O programa foi produzido pela Endemol, uma firma de produções televisivas sediada na Holanda que se tornou famosa por ter inventado o Big Brother, a emissão-mãe de todos os programas do gênero, e recentemente foi comprada por Silvio Berlusconi, ex-presidente do Conselho de Ministros da Itália e proprietário da Mediaset, a maior rede de televisão privada italiana.

Um grande embuste

A notícia caiu como uma bomba, cujo explosivo foi uma mistura de surpresa, incredulidade, indignação e, no final, medo de que o cinismo mediático, tendo dado nos últimos anos provas de inexaurível ferocidade, pudesse realmente parir um monstro desses.

Na quinta-feira (31/5), logo pela manhã, num programa jornalístico na RAI 3 (rádio), foram entrevistadas algumas pessoas que entendem do assunto. O parecer mais equilibrado foi de um nefrologista especializado em transplantes, que foi bem claro ao afirmar que não há a mínima possibilidade de transplante de um órgão que provenha de um doente terminal de câncer. Mas esse parecer abalizado não teve repercussão.

Como previsto, na sexta-feira, um programa chamado Big Donorshow, sob condução de Patrick Lodiers, foi ao ar na televisão holandesa BNN. Mas verificou-se que era somente uma mise-en-scène macabra. Lisa, a moça de 37 anos doente terminal, está cheia de saúde e é uma atriz até então ignorada pelo público. Lodiers garante que os doentes são reais, mas que ‘a cena foi feita para chamar a atenção da opinião pública para a vida e os problemas desses doentes’.

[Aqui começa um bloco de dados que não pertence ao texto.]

Lemma port_of_update o next :
  port_of (Override.update o next) = if decide (o_port next = 0) then port_of o else o_port next.
Proof. unfold port_of. cbn. repeat case_decide; done. Qed.

Lemma override_set_port x q next : (forall d, md_destination x = Some d -> normal d) -> address next = [] ->
  override_destination false (set_port q x) next = set_port (if decide (o_port next = 0) then q else o_port next) x.
Proof.
  intros Hx Hn. unfold override_destination. rewrite (decide_False (P := false = false /\ _)) by tauto.
  unfold set_port. destruct (md_destination x) as [d|] eqn:Ed; [|by rewrite Ed]. cbn.
  rewrite apply_port by eauto using with_port_normal. rewrite with_port_with_port. by destruct d.
Qed.

Lemma override_port o next : address o = [] -> address next = [] ->
  refresh_preferred_by e (override_destination false (set_port (port_of o) seen) next) false
    = set_port (port_of (Override.update o next)) seen.
Proof.
  intros Ho Hn. rewrite override_set_port, <-port_of_update; [|unfold seen; by rewrite runtime_destination|done].
  unfold refresh_preferred_by. destruct (preferred_outbounds e) as [ob|] eqn:Eo; [|done].
  rewrite populate_port. f_equal. generalize refresh_seen. unfold refresh_preferred_by. by rewrite Eo.
Qed.

(** ** The walks *)

Definition keeps_address (rule : Rules.Rule (Action := Action)) : Prop :=
  match rule_action rule with RouteOptions next => address next = [] | _ => True end.

Definition pauses (action : option (nat * Action)) : bool :=
  match action with Some (_, Sniff _) | Some (_, Resolve _) => true | _ => false end.
(** ** Runs *)

Inductive step : FakeIpResolver -> FakeIpResolver -> Prop :=
| step_create r name ipv6 io : step r (create r name ipv6 io).2
| step_lookup r address io : step r (lookup_domain r address io).2
| step_reset r io : step r (reset r io).

Lemma create_consistent r name ipv6 io :
  consistent (state r) -> consistent (state (create r name ipv6 io).2).
Proof.
  intros Hc. unfold create. case_match; [done|]. case_match; [by apply insert_mapping_consistent|].
  case_match; [|done]. case_match; [|done].
  by apply insert_mapping_consistent, set_current_consistent.
Qed.

Lemma lookup_consistent r address io :
  consistent (state r) -> consistent (state (lookup_domain r address io).2).
Proof.
  intros Hc. unfold lookup_domain. case_match; [done|].
  destruct (persistent_cache r ≫= _); [|done].
  destruct (contains r address); [by apply insert_mapping_consistent|done].
Qed.

Lemma reset_consistent r io : consistent (state (reset r io)).
Proof.
  split; [intros a d; simpl; by rewrite lookup_empty|].
  intros [] d a; simpl; by rewrite lookup_empty.
Qed.

Lemma step_consistent r r' : consistent (state r) -> step r r' -> consistent (state r').
Proof.
  intros Hc Hs. revert Hc.
  destruct Hs; intros Hc; [by apply create_consistent|by apply lookup_consistent|apply reset_consistent].
Qed.

Lemma empty_consistent c4 c6 l4 l6 : consistent (mkState c4 c6 l4 l6 ∅ ∅ ∅).
Proof.
  split; [intros a d; simpl; by rewrite lookup_empty|].
  intros [] d a; simpl; by rewrite lookup_empty.
Qed.
Lemma leaves_without_ip rules ms :
  set_ok rules -> contains_ip_cidr_rule (rule_set_metadata rules) = false \/ ms = true ->
  Forall (fun h => has_destination_ip (h_base h) = false \/ ms = true) (concat (leaves_of <$> rules)).
Proof.
  intros [Hl _] H. rewrite Forall_forall in Hl |- *. intros h Hh. destruct H as [H|H]; [left|by right].
  apply leaf_no_ip; [by apply Hl|]. by eapply (category_absent contains_ip_cidr_rule).
Qed.

(** Without the answer the rule-sets find no more than with it. *)
Lemma rule_sets_grow ms required sat sat' :
  (sat = true -> sat' = true) -> matches_rule_sets sets tags m ms required sat false = true ->
  matches_rule_sets sets tags (answered m addresses) ms required sat' empty = true.
Proof.
  intros Hs. apply sets_exists. intros tag rules Hin El Hf.
  destruct (contains_ip_cidr_rule (rule_set_metadata rules)) eqn:Ec.
  - eapply outer_grows; [done| |exact Hs|exact Hf]. by apply (Hsets tag rules Hin El).
  - rewrite outer_stays by (apply leaves_without_ip; [by eapply Hsets|by left]). by eapply outer_satisfied.
Qed.

Lemma rule_sets_satisfied ms required sat sat' e :
  (sat = true -> sat' = true) -> matches_rule_sets sets tags m ms required sat e = true ->
  matches_rule_sets sets tags m ms required sat' e = true.
Proof. clear Hsets Hm. intros Hs. apply sets_exists. intros tag rules Hin El. by apply outer_satisfied. Qed.

(** Rule-sets without prefixes do not look at the answer. *)
Lemma rule_sets_stay ms required sat :
  rule_sets_contain_destination_ip sets tags = false ->
  matches_rule_sets sets tags (answered m addresses) ms required sat empty
  = matches_rule_sets sets tags m ms required sat false.
Proof.
  clear Hm. intros H. apply eq_true_iff_eq. split; apply sets_exists; intros tag rules Hin El;
    (rewrite outer_stays; [done|]); (apply leaves_without_ip; [by eapply Hsets|]); left;
    (apply not_true_iff_false; intros Hc; apply not_true_iff_false in H; apply H;
     apply existsb_exists; exists tag; split; [by apply list_elem_of_In|by rewrite El]).
Qed.

(** Rule-sets with prefixes for the source do not look at it either. *)
Lemma rule_sets_source required sat :
  matches_rule_sets sets tags (answered m addresses) true required sat empty
  = matches_rule_sets sets tags m true required sat false.
Proof.
  clear Hm Hsets. apply eq_true_iff_eq. split; apply sets_exists; intros tag rules Hin El;
    (rewrite outer_stays; [done|]); apply Forall_forall; by right.
Qed.

(** A destination that is not required says nothing. *)
Lemma rule_sets_unrequired ms sat sat' m' e :
  matches_rule_sets sets tags m' ms false sat e = matches_rule_sets sets tags m' ms false sat' e.
Proof. done. Qed.

End sets.

(** ** The evaluation before the answer is right *)

(** A rule says what is possible: what it excludes does not happen. *)
Definition right (p : MatchPossibility) (b : bool) : Prop :=
  (can_match p = false -> b = false) /\ (can_miss p = false -> b = true).

Lemma right_fixed b : right (fixed b) b.
Proof. by destruct b. Qed.

Lemma right_inverted p b i : right p b -> right (inverted_if p i) (xorb b i).
Proof. intros [H1 H2]. destruct i; [|by rewrite xorb_false_r]. split; cbn; intros H; [rewrite H2|rewrite H1]; done. Qed.

Lemma right_and p q b c : right p b -> right q c -> right (and p q) (b && c).
Proof.
  intros [H1 H2] [H3 H4]. split; cbn.
  - intros [H|H]%andb_false_iff; [by rewrite H1|]. rewrite H3 by done. apply andb_false_r.
  - intros [Ha Hb]%orb_false_iff. by rewrite H2, H4.
Qed.

Lemma right_or p q b c : right p b -> right q c -> right (or p q) (b || c).
Proof.
  intros [H1 H2] [H3 H4]. split; cbn.
  - intros [Ha Hb]%orb_false_iff. by rewrite H1, H3.
  - intros [H|H]%andb_false_iff; [by rewrite H2|]. rewrite H4 by done. apply orb_true_r.
Qed.

(** [exact]: nothing is left open. *)
Definition exact (p : MatchPossibility) : Prop := can_miss p = negb (can_match p).

Lemma exact_right p b : exact p -> right p b -> b = can_match p.
Proof. unfold exact. intros E [H1 H2]. rewrite E in H2. destruct (can_match p); [by apply H2|by apply H1]. Qed.

Section router.
Context (router : option store).

(** The conditions on a matcher under which its evaluation is right: a matcher
    with prefixes for the source has no condition on the addresses, and its
    rule-sets do not invert conditions on addresses. *)
Definition matcher_ok (q : QueryMatcher) : Prop :=
  (qx_rule_sets q <> [] -> qx_match_source q = true -> qx_legacy_address q = None)
  /\ (forall sets, router = Some sets -> qx_match_source q = false -> sets_ok sets (qx_rule_sets q)).

(** The destination of a matcher before and after the answer. *)
Lemma destination_right q domain a :
  let satisfied := (negb (domain_is_empty (qx_domain q)) && domain_matches (qx_domain q) domain)
    || match qx_legacy_address q with Some _ => a | None => false end in
  let p := destination_possibility q domain in
  (destination_required q = true -> right p satisfied)
  /\ (destination_required q = false -> p = fixed true)
  /\ (qx_legacy_address q = None -> exact p).
Proof.
  intros satisfied p. unfold p, destination_possibility, destination_required, satisfied.
  destruct (domain_is_empty (qx_domain q)); cbn [negb andb orb].
  - destruct (qx_legacy_address q); cbn; [|done]. split; [|done]. done.
  - destruct (domain_matches (qx_domain q) domain); cbn [orb]; [done|].
    destruct (qx_legacy_address q); cbn; done.
Qed.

Um escárnio inqualificável, de péssimo gosto, mesmo se – como quer fazer entender a produção do programa – ‘de nobre escopo’. Na realidade, o que objetivava era prender milhões de espectadores aos seus aparelhos às 9 horas da noite.

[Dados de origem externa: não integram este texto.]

(* ===== verification/DnsExchange.v ===== *)
(** * The exchange of a query in the legacy mode

    [exchange_legacy] of [dns/rule.rs]: the rules are walked until one sends
    the query to a server, the answer is held against the rule, and the walk
    goes on behind it when the answer does not stand.  Rejected answers are
    remembered in the table [rdrc_cache] of [dns/persistent.rs]. *)

From stdpp Require Import base numbers list gmap strings.
From Stdlib Require Import ZArith Lia.
From S2P Require Import FakeIp Prelude OvpnText Text IpText SrsWire SrsIpSet SocksAddr SrsSet SrsTrie SrsDomain SrsAdGuard SrsRule RouteRule RouteMatch RouteMeaning Router DnsRules DnsLegacy.

Local Open Scope Z_scope.
Local Open Scope record_scope.

Definition I64_MAX : Z := 9223372036854775807.
Definition NANOS_PER_SECOND : Z := 1000000000.

(** ** The cache of rejected answers *)

Module Rdrc.

(** Server, name and type of a query, with the second at which a row expires. *)
Definition rows : Type := gmap (text * text * Z) Z.

Definition seconds (now : Z) : result () Z :=
  if decide (now < 0) then Err tt
  else if decide (I64_MAX < now / NANOS_PER_SECOND) then Err tt
  else Ok (now / NANOS_PER_SECOND).

Definition load_rdrc (t : rows) (key : text * text * Z) (now : Z) : result () bool * rows :=
  match seconds now with
  | Err e => (Err e, t)
  | Ok now =>
      match t !! key with
      | Some expires_at => if decide (expires_at <= now) then (Ok false, delete key t) else (Ok true, t)
      | None => (Ok false, t)
      end
  end.

Definition save_rdrc (t : rows) (key : text * text * Z) (now timeout : Z) : result () rows :=
  expires_at ← seconds (now + timeout); Ok (<[key := expires_at]> t).

End Rdrc.

Module Exchange.
Import Dns.

Section exchange.
Context {RX : RegexOps} {NX : IpNetOps} {DN : DnsNames}.

Record Resolver : Type := mkResolver {
  exchange_with_options : Message -> LookupOptions -> result IoError Message;
  lookup_with_options : text -> LookupOptions -> result IoError (list IpAddr);
}.

Record RoutingResolver : Type := mkRouting {
  rules : list DnsRule;
  resolvers : gmap text Resolver;
  fallback : Resolver;
  rdrc_timeout : option Z;
  router : option Rules.store;
}.

(** The record of an address that fits the type of the query. *)
Definition address_record (name : Name) (qtype : Z) (address : IpAddr) : list DnsRecord :=
  match address with
  | IpV4 a => if decide (qtype = TYPE_A) then [mkRecord name CLASS_IN 60 (RA a)] else []
  | IpV6 a => if decide (qtype = TYPE_AAAA) then [mkRecord name CLASS_IN 60 (RAAAA a)] else []
  end.

Definition exchange_resolver (r : Resolver) (request : Message) (options : LookupOptions) : result IoError Message :=
  match exchange_with_options r request options with
  | Err Unsupported =>
      match m_queries request with
      | [query] =>
          let qtype := query_type query in
          let options := force_query_strategy options (Some qtype) in
          if decide (qtype <> TYPE_A /\ qtype <> TYPE_AAAA) then Err Unsupported
          else
            addresses ← lookup_with_options r (to_utf8 (query_name query)) options;
            let response := response_to request in
            Ok (mkMessage (m_id response) (m_op_code response) (m_response response) (m_authoritative response)
              (m_recursion_desired response) (m_recursion_available response) (m_response_code response)
              (m_queries response) (concat (address_record (query_name query) qtype <$> addresses)) [] [] None)
      | _ => Err Unsupported
      end
  | answer => answer
  end.

(** The clocks that an exchange reads at the rule of an index, and whether the
    database answers. *)
Record Moment : Type := mkMoment {
  load_at : nat -> Z;
  save_at : nat -> Z;
  reject_at : nat -> Z;
  database : bool;
}.

(** What an exchange changes: the table and the recent rejects of every rule. *)
Record State : Type := mkState { table : Rdrc.rows; recent : gmap nat (list Z) }.

Section one.
Context (rr : RoutingResolver) (w : Moment) (request : Message) (base : LookupOptions) (domain : text)
  (m : QueryMetadata).

Definition is_address_query : bool :=
  existsb (fun q => bool_decide (query_type q ∈ [TYPE_A; TYPE_AAAA; TYPE_HTTPS])) (m_queries request).

Definition rdrc_key (server : text) (query : Query) : text * text * Z :=
  (server, to_utf8 (query_name query), query_type query).

Definition rdrc_rejects (i : nat) (server : text) (st : State) : bool * State :=
  match rdrc_timeout rr, head (m_queries request) with
  | Some _, Some query =>
      if database w then
        match Rdrc.load_rdrc (table st) (rdrc_key server query) (load_at w i) with
        | (Ok rejected, t) => (rejected, mkState t (recent st))
        | (Err _, t) => (false, mkState t (recent st))
        end
      else (false, st)
  | _, _ => (false, st)
  end.

Definition save_rejection (i : nat) (server : text) (st : State) : State :=
  match rdrc_timeout rr, head (m_queries request) with
  | Some timeout, Some query =>
      if database w then
        match Rdrc.save_rdrc (table st) (rdrc_key server query) (save_at w i) timeout with
        | Ok t => mkState t (recent st)
        | Err _ => st
        end
      else st
  | _, _ => st
  end.

Inductive scanned : Type :=
| Selected (i : nat) (rule : DnsRule) (server : text) (options : LookupOptions)
| Finished (i : nat) (answer : result IoError Message)
| Exhausted (options : LookupOptions).

(** The walk over the rules from an index on. *)
Fixpoint scan (i : nat) (l : list DnsRule) (options : LookupOptions) (st : State) : scanned * State :=
  match l with
  | [] => (Exhausted options, st)
  | rule :: l =>
      if (has_legacy_address_limit (router rr) rule && negb is_address_query)
         || negb (legacy_pre_matches (router rr) rule domain m)
      then scan (S i) l options st
      else
        match rule_action rule with
        | DRoute server _ overrides => (Selected i rule server (apply_override overrides options), st)
        | DRouteOptions overrides => scan (S i) l (apply_override overrides options) st
        | DReject method no_drop =>
            let '(drop, times) := should_drop method no_drop (reject_at w i) (default [] (recent st !! i)) in
            let st := mkState (table st) (<[i := times]> (recent st)) in
            (Finished i (if drop then Err TimedOut else Ok (refused_response request)), st)
        | DPredefined p => (Finished i (Ok (predefined_response p request)), st)
        | DEvaluate _ _ _ _ | DRespond => (Finished i (Err InvalidData), st)
        end
  end.

(** Who gave the answer, and what was passed over on the way: an answer that
    did not stand, or a server whose answer is known not to. *)
Inductive Source : Type := ByRule (i : nat) | ByAction (i : nat) | ByFallback.

Inductive Passed : Type :=
| Rejected (i : nat) (response : Message)
| Skipped (i : nat).

(** The loop of [exchange_legacy]: [fuel] rounds at most. *)
Fixpoint rounds (fuel : nat) (start : nat) (st : State) (trace : list Passed)
    : option (Source * result IoError Message * State * list Passed) :=
  match fuel with
  | O => None
  | S fuel =>
      let '(out, st) := scan start (drop start (rules rr)) base st in
      match out with
      | Exhausted options => Some (ByFallback, exchange_resolver (fallback rr) request options, st, trace)
      | Finished i answer => Some (ByAction i, answer, st, trace)
      | Selected i rule server options =>
          let limit := has_legacy_address_limit (router rr) rule in
          let '(rejects, st) := if limit then rdrc_rejects i server st else (false, st) in
          if rejects : bool then rounds fuel (S i) st (trace ++ [Skipped i])
          else
            match resolvers rr !! server with
            | None => Some (ByRule i, Err Panicked, st, trace)
            | Some resolver =>
                match exchange_resolver resolver request options with
                | Err e => Some (ByRule i, Err e, st, trace)
                | Ok response =>
                    if negb limit || legacy_matches_response (router rr) rule domain m response
                    then Some (ByRule i, Ok response, st, trace)
                    else rounds fuel (S i) (save_rejection i server st) (trace ++ [Rejected i response])
                end
            end
      end
  end.

Definition exchange_legacy (st : State) : option (Source * result IoError Message * State * list Passed) :=
  rounds (S (length (rules rr))) 0 st [].

End one.

(** The entry in the legacy mode. *)
Definition exchange_once (rr : RoutingResolver) (w : Moment) (request : Message) (options : LookupOptions)
    (context : option Metadata) (clash_mode : option text) (st : State)
    : option (Source * result IoError Message * State * list Passed) :=
  match m_queries request with
  | [] => Some (ByFallback, exchange_resolver (fallback rr) request options, st, [])
  | query :: _ =>
      exchange_legacy rr w request options (to_utf8 (query_name query)) (from_request request context clash_mode) st
  end.

(** ** The answer satisfies the rule it was asked for *)

Section answers.
Context (rr : RoutingResolver) (w : Moment) (request : Message) (base : LookupOptions) (domain : text)
  (m : QueryMetadata).




Context (Hok : Forall (Legacy.rule_ok (router rr)) (rules rr)) (Hm : md_destination_addresses (qm_route m) = []).











End answers.
End exchange.
(** ** Example *)

Module ExchangeExample.
Import Legacy.LegacyExample.

(** A server with one address for every name. *)
Definition server (address : Z) : @Resolver IpSet.Example.ops names :=
  mkResolver (fun _ _ => Ok (response address)) (fun _ _ => Ok [IpV4 address]).

Definition options : @LookupOptions IpSet.Example.ops := mkLookup FakeIp.AsIs None false false None None false.

(** Answers of the first server that are in [10.0.0.0/8], and otherwise those
    of the second. *)
Definition routing : @RoutingResolver Meaning.literal IpSet.Example.ops names :=
  mkRouting
    [DDefault (matcher [[1]] false None) false action;
     DDefault (matcher [] false None) false (DRoute [116] false (mkLookupOverride None FakeIp.AsIs false false None None false))]
    {[ [115] := server 1; [116] := server 2 ]} (server 3) (Some 60000000000) (Some sets).

Definition moment : Moment := mkMoment (fun _ => 1000000000) (fun _ => 1000000000) (fun _ => 0) true.

Definition outcome : option (Source * result IoError (@Message names) * State * list (@Passed names)) :=
  exchange_legacy routing moment (request TYPE_A) options [97] query (mkState ∅ ∅).

(** The second server answers, and the rejected answer is remembered. *)
Lemma outcome_value :
  (fun o => (o.1.1, o.2)) <$> outcome
  = Some (ByRule 1, Ok (response 2), [Rejected 0 (response 1)]).
Proof. reflexivity. Qed.


End ExchangeExample.


End Exchange.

O grande embuste foi idealizado pelo grupo Endemol para que coincidisse com o quinto ano da morte do fundador da BNN, Bart de Graaff, que esperou em vão por sete anos um doador de rim. Desse lamentável fato, ficou a certeza que a BNN não seguiu o princípio básico do jornalismo: o de acima de tudo respeitar a dignidade humana.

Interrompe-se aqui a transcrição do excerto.